Feminized not Feminist Justice at the Toronto Women’s Court

Amanda Glasbeek, Feminized Justice: The Toronto Women's Court 1913-1934 (Vancouver: UBC Press, 2009).

This terrific book, coloured hot pink, has a black-and-white photograph of the Toronto Women’s Court on its cover.  The photograph is filled with a lot of men, at least a dozen, all wearing suits, and only two women.  Where were the women lawyers, women judges, women clerks and bailiffs, not to mention the female defendants who occasioned the gathering of all this officialdom?  The court had a male judge for its first eight years.  The small number of women in the photograph and the initial lack of a female judge points to the same kind of contradiction Amanda Glasbeek’s book is most concerned to highlight, namely, the way that this movement to create a female-friendly space for the “right” kind of woman (young ones who had temporarily lost their moral compass and needed to be protected) ended up mostly coercing, disciplining, and punishing a very different kind of woman (e.g. older veterans with persistent drinking problems who were deemed effectively non-reformable).

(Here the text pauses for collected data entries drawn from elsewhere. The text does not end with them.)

(** X19: the watcher never schedules a directory twice; it schedules the
    notes directory first and recursively, every other directory
    non-recursively; and the directories of the style file, when one is
    configured, and of the settings file are both among those scheduled. *)
Theorem start_file_watcher_schedule (cfg : config_t) (w : world) :
  let scheduled := start_file_watcher cfg w in
  let env_dir :=
    posixpath_more.dirname (posixpath.abspath (cwd w) (find_dotenv_file w)) in
  NoDup scheduled.*1 ∧
  (∃ rest, scheduled = (notes_dir cfg, true) :: rest ∧
           ∀ d r, (d, r) ∈ rest → r = false) ∧
  env_dir ∈ scheduled.*1 ∧
  (∀ f, css_file cfg = Some f → pystr.truthy f = true →
        posixpath_more.dirname (posixpath.abspath (cwd w) f) ∈ scheduled.*1).
Proof.
  cbn zeta. unfold start_file_watcher. cbn zeta.
  match goal with
  | |- context [[(notes_dir cfg, true)] ++ match ?c with _ => _ end ++ _] =>
      destruct (schedule_shape (notes_dir cfg) c
                  (posixpath_more.dirname
                     (posixpath.abspath (cwd w) (find_dotenv_file w))))
        as (Hnodup & Hrest & Henv & Hcss)
  end.
  cbn zeta in *. split; [exact Hnodup|]. split; [exact Hrest|].
  split; [exact Henv|].
  intros f Hf Htruthy. apply Hcss. by rewrite Hf; simpl; rewrite Htruthy.
Qed.

(** ** The order of a directory listing *)

Section ListingFacts.

Import listing.

Lemma insert_by_perm {A} (lt : A → A → bool) x l :
  insert_by lt x l ≡ₚ x :: l.
Proof.
  induction l as [|y l IH]; [done|]. simpl.
  destruct (lt x y); [done|]. rewrite IH. apply Permutation_swap.
Qed.

Lemma sort_by_perm {A} (lt : A → A → bool) l : sort_by lt l ≡ₚ l.
Proof.
  unfold sort_by.
  assert (H : ∀ acc, fold_left (λ acc x, insert_by lt x acc) l acc ≡ₚ acc ++ l).
  { induction l as [|x l IH]; intros acc; simpl.
    - by rewrite app_nil_r.
    - rewrite IH, insert_by_perm. simpl. apply Permutation_middle. }
  apply H.
Qed.

Lemma fold_insert_invariant {A} (lt : A → A → bool) (P : list A → Prop) :
  (∀ x l, P l → P (insert_by lt x l)) →
  ∀ l acc, P acc → P (fold_left (λ acc x, insert_by lt x acc) l acc).
Proof.
  intros Hstep l. induction l as [|x l IH]; intros acc Hacc; [done|].
  simpl. apply IH, Hstep, Hacc.
Qed.

Lemma insert_dirs_first {K} (lt : K → K → bool) (key : item → K) x l :
  dirs_first l → dirs_first (insert_by (key_lt lt key) x l).
Proof.
  intros (dirs & files & -> & Hd & Hf).
  induction dirs as [|d dirs IH].
  - simpl. destruct (is_dir x) eqn:Hx.
    + exists [x], files. repeat split; [|by constructor|done].
      destruct files as [|y files]; [done|]. simpl.
      apply Forall_cons in Hf as [Hy _].
      unfold key_lt. by rewrite Hx, Hy.
    + exists [], (insert_by (key_lt lt key) x files).
      repeat split; [constructor|].
      rewrite insert_by_perm. by constructor.
  - apply Forall_cons in Hd as [Hdir Hd]. simpl.
    destruct (key_lt lt key x d) eqn:Hlt.
    + exists (x :: d :: dirs), files. repeat split; [|done].
      repeat constructor; try done.
      unfold key_lt in Hlt. rewrite Hdir in Hlt.
      by destruct (is_dir x).
    + destruct (IH Hd) as (dirs' & files' & Heq & Hd' & Hf').
      exists (d :: dirs'), files'. repeat split; [|by constructor|done].
      simpl. by rewrite Heq.
Qed.

Lemma sort_dirs_first {K} (lt : K → K → bool) (key : item → K) l :
  dirs_first (sort_by (key_lt lt key) l).
Proof.
  unfold sort_by. apply (fold_insert_invariant _ dirs_first).
  - intros x l0. apply insert_dirs_first.
  - exists [], []. by repeat split.
Qed.

Lemma insert_in_order {A} (lt : A → A → bool) x l :
  (∀ a b, lt a b = true → lt b a = false) →
  in_order lt l → in_order lt (insert_by lt x l).
Proof.
  intros Hasym Hl. induction l as [|y l IH]; simpl.
  - by repeat constructor.
  - destruct (lt x y) eqn:Hxy.
    + constructor; [done|]. constructor. by apply Hasym.
    + apply Sorted_inv in Hl as [Hl Hhd]. constructor; [by apply IH|].
      destruct l as [|z l]; simpl.
      * by constructor.
      * destruct (lt x z); constructor; [done|]. by apply HdRel_inv in Hhd.
Qed.

Lemma key_lt_asym {K} (lt : K → K → bool) (key : item → K) :
  (∀ a b, lt a b = true → lt b a = false) →
  ∀ x y, key_lt lt key x y = true → key_lt lt key y x = false.
Proof.
  intros Hasym x y. unfold key_lt.
  destruct (is_dir x), (is_dir y); simpl; try done. all: apply Hasym.
Qed.

Lemma string_ltb_asym a b : String.ltb a b = true → String.ltb b a = false.
Proof.
  unfold String.ltb. rewrite (String.compare_antisym b a).
  by destruct (String.compare a b).
Qed.

Variable lower : string → string.

(** X20: sorting and the direction never lose or duplicate an entry: the
    arranged listing is a permutation of the items, for every value of the
    [sort] and [dir] parameters. *)
Theorem arrange_permutation (sort_param sort_dir : string) (items : list item) :
  arrange lower sort_param sort_dir items ≡ₚ items.
Proof.
  unfold arrange.
  assert (Hsort : sort_items lower sort_param items ≡ₚ items).
  { unfold sort_items. repeat case_match; by rewrite ?sort_by_perm. }
  rewrite <- Hsort at 2. generalize (sort_items lower sort_param items).
  intros l. unfold apply_direction.
  destruct l as [|first l]; [done|].
  destruct (String.eqb sort_dir "desc" && negb (String.eqb (name first) ".."))
    eqn:Hc; [|done].
  apply andb_true_iff in Hc as [_ Hn]. apply negb_true_iff in Hn.
  rewrite Hn. apply reverse_Permutation.
Qed.

(** X21: for each of the three sorts, [name], [title] and [modified],
    the sorted items have every directory before every file. *)
Theorem sorted_items_dirs_first (sort_param : string) (items : list item) :
  sort_param = "name" ∨ sort_param = "title" ∨ sort_param = "modified" →
  dirs_first (sort_items lower sort_param items).
Proof.
  intros [-> | [-> | ->]]; unfold sort_items; simpl; apply sort_dirs_first.
Qed.

(** X22: the sorts by name and by title leave no inversion: of two
    neighbours in the result, the second never has the smaller key
    [(not is_dir, lowered text)]. *)
Theorem sorted_items_in_order (items : list item) :
  in_order (key_lt String.ltb (λ x, lower (name x))) (sort_items lower "name" items) ∧
  in_order (key_lt String.ltb (λ x, lower (title x))) (sort_items lower "title" items).
Proof.
  split; unfold sort_items, sort_by; simpl;
    apply (fold_insert_invariant _ (in_order _));
    try (by constructor);
    intros x l; apply insert_in_order, key_lt_asym; intros a b; apply string_ltb_asym.
Qed.

(** X23: what [dir=desc] does to a sorted listing.  When the first sorted
    item is the parent link [..], the descending order is not applied at
    all and the listing stays as sorted.  Otherwise the sorted list is
    reversed as a whole, so that every file comes before every directory. *)
Theorem descending_listing (sort_param : string) (items : list item)
    (first : item) (rest : list item) :
  sort_param = "name" ∨ sort_param = "title" ∨ sort_param = "modified" →
  sort_items lower sort_param items = first :: rest →
  (name first = ".." → arrange lower sort_param "desc" items = first :: rest) ∧
  (name first ≠ ".." →
     arrange lower sort_param "desc" items = reverse (first :: rest) ∧
     ∃ files dirs,
       arrange lower sort_param "desc" items = files ++ dirs ∧
       Forall (λ x, is_dir x = false) files ∧ Forall (λ x, is_dir x = true) dirs).
Proof.
  intros Hsort Hsorted.
  assert (Hdirs : dirs_first (first :: rest)).
  { rewrite <- Hsorted. destruct Hsort as [-> | [-> | ->]];
      unfold sort_items; simpl; apply sort_dirs_first. }
  unfold arrange. rewrite Hsorted. unfold apply_direction. split.
  - intros ->. simpl. reflexivity.
  - intros Hn. apply String.eqb_neq in Hn. rewrite Hn. simpl.
    split; [done|].
    destruct Hdirs as (dirs & files & -> & Hd & Hf).
    exists (reverse files), (reverse dirs). rewrite reverse_app.
    split; [done|]. by rewrite !Forall_reverse.
Qed.

End ListingFacts.

(** ** The post-processing step, continued *)

Lemma prefix_app sub rest : String.prefix sub (sub +:+ rest) = true.
Proof.
  induction sub as [|c sub IH]; [by destruct rest|].
  rewrite app_cons. simpl. by destruct (Ascii.ascii_dec c c).
Qed.

Lemma contains_prefix sub s : String.prefix sub s = true → pystr.contains sub s = true.
Proof. intros H. destruct s; cbn [pystr.contains]; by rewrite H. Qed.

Lemma contains_app_l a sub s :
  pystr.contains sub s = true → pystr.contains sub (a +:+ s) = true.
Proof.
  intros H. induction a as [|c a IH]; [done|].
  rewrite app_cons. cbn [pystr.contains]. rewrite IH. apply orb_true_r.
Qed.

(** X24: the refresh script always ends up in the page: whatever the
    content and the style, the text that [inject] returns contains the
    script. *)
Theorem inject_carries_script (content : string) (css : option string)
    (script : string) :
  pystr.contains script (inject content css script) = true.
Proof.
  unfold inject.
  match goal with
  | |- context [pystr.contains "</body>" ?t] => generalize t
  end.
  intros styled. destruct (pystr.find "</body>" styled) as [n|] eqn:Hfind.
  - rewrite (find_some_contains _ _ _ Hfind).
    rewrite (replace_at_first "</body>" _ _ n) by done.
    apply contains_app_l. rewrite !app_assoc_str.
    apply contains_prefix, prefix_app.
  - apply find_none_contains in Hfind. rewrite Hfind.
    apply contains_app_l, contains_prefix.
    rewrite <- (app_empty_r script) at 2. apply prefix_app.
Qed.

(** X25: post-processing is best effort.  [inject_css_and_refresh] never
    raises and never touches the Python globals; the only file it can
    change is the artifact; and when the artifact cannot be read (it is
    missing, a directory or unreadable) nothing is written at all. *)
Theorem inject_css_and_refresh_best_effort (html_path md_path : string) (m : machine) :
  ∃ m',
    inject_css_and_refresh html_path md_path m = (Ret tt, m') ∧
    py m' = py m ∧
    (∀ q, q ≠ resolve (sys m) html_path → fs (sys m') !! q = fs (sys m) !! q) ∧
    ((∀ t text, stat (sys m) html_path ≠ Some (File t (Some text))) → m' = m).
Proof.
  unfold inject_css_and_refresh, read_text, write_text. run_monad.
  destruct (stat (sys m) html_path) as [[t|t [s|]]|] eqn:Hs; simpl;
    try (exists m; by repeat split).
  - destruct (posixpath.relpath _ _ _); simpl.
    + eexists. split; [reflexivity|]. simpl. repeat split.
      * intros q Hq. by apply lookup_insert_ne.
      * intros Hno. by destruct (Hno t s).
    + exists m. by repeat split.
Qed.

The maternal feminists who brought the court into existence and eventually got their female magistrate, Margaret Patterson, to preside over it, are subjected to the kind of discussion that leaves no doubt in one’s mind about the kind of reform they intended and achieved, not one with a paradoxical or unintended outcome for some women but one, Glasbeek argues, that did precisely what was intended, namely, “to separate the erring from the hardened, the daughters from the daughters of the night, and the women in need of protection from the women from whom the city needed protecting” (p.176).  It was “an ideal reflection of the politics of the middle-class, white feminists of the TLCW [the Toronto Local Council of Women]” (p. 13).  These women were moralistic, usually racist, and used the law to further a state-sponsored evangelical mission.  Patterson herself, a physician by training, had been a missionary in colonial India who worked with the Indian army on venereal disease (p. 38).  This pretty much says it all: “sexually active women [were] a moral and physical danger” (p. 155).

Glasbeek shows that while the court might have brought a gentle “maternal” touch to the treatment of some young women, if they had the right kind of family background and could show the requisite contrition in something like a first-time shoplifting offence or a border-line vagrancy charge (e.g. being out late at night in the company of men), it slammed women defendants who challenged its authority (see Chapter 6 for dramatic examples of this) and brought down straight-forward coercive power on repeat offenders who were among the poorest and most marginalized (see Chapter 3).  Most women charged with drunkenness, for instance, were over the age of thirty-five, overwhelmingly Roman Catholic, and worked as prostitutes from time to time (p. 120).  It probably treated them more harshly than the regular system would have (see pp. 43-44, 150).  The special “maternal” treatment women were supposed to receive did not work on the recidivists and indeed the coercion of “bad” women in the women’s court, those who did not comply or act appropriately deferential, “raised the possibility that feminized justice was unjust” (p. 170).

Patterson and the TLCW (was this acronym supposed to connote “tender, loving, care”?) argued that a separate court for women was needed in order to protect women from the prying eyes of men in the ordinary police courts, noisy, smelly places where women (at least the right kind of woman) would feel uncomfortable.  Unsavoury men, they claimed, would attend and take down the names of women who appeared, marking down their length of sentence, meeting them when they came out of jail, and taking them down a road of immorality and vice (p. 2).  The need to protect women from predatory men was also invoked in similar projects elsewhere, e.g. the establishment of a Women’s Court in Los Angeles (p. 33) and separate night courts for women in New York City (p. 34).  This concern sounds a lot like a boogeyman from stock-in-trade white slavery arguments.  Surely, institutionally and administratively, more minor measures than the establishment of a separate court for women could have been used to deal with this problem.  And, indeed, it is probably telling that the standing committee of the TLCW most involved with the Women’s Court, the “Equal Moral Standard” committee had been called the “Equal Moral Standard and Prevention of Traffic in Women” committee in 1914 (p. 57).

Glasbeek has produced an extremely interesting and thought-provoking study for anyone interested in issues related to women-in-the-law, especially those related to women judges and whether they make a difference, the history of female crime and criminology, and generally good law-and-society legal history.  My sense is that there was a period of time when feminist or feminist-friendly academics felt it was some kind of betrayal of path-breaking feminists to point out just how outrageous some of these early initiatives were.  See, for example, Glasbeek’s discussion of what counted in this court’s estimation as “occasional prostitution” (see p. 97-98) or what could happen to you if you were arrested for petting in the park on a date (see p. 101).  However, outrageous is not a characterization Glasbeek would use, as she is always very careful in the book to outline the logic of maternal feminist ideology without dismissing it outright.  I take it that the choice in the title reflects Glasbeek’s judgment at the end of the day, feminized justice not feminist justice.  This is far from anyone’s ideal feminist justice even if it was the (deeply flawed) product of the feminists of its day.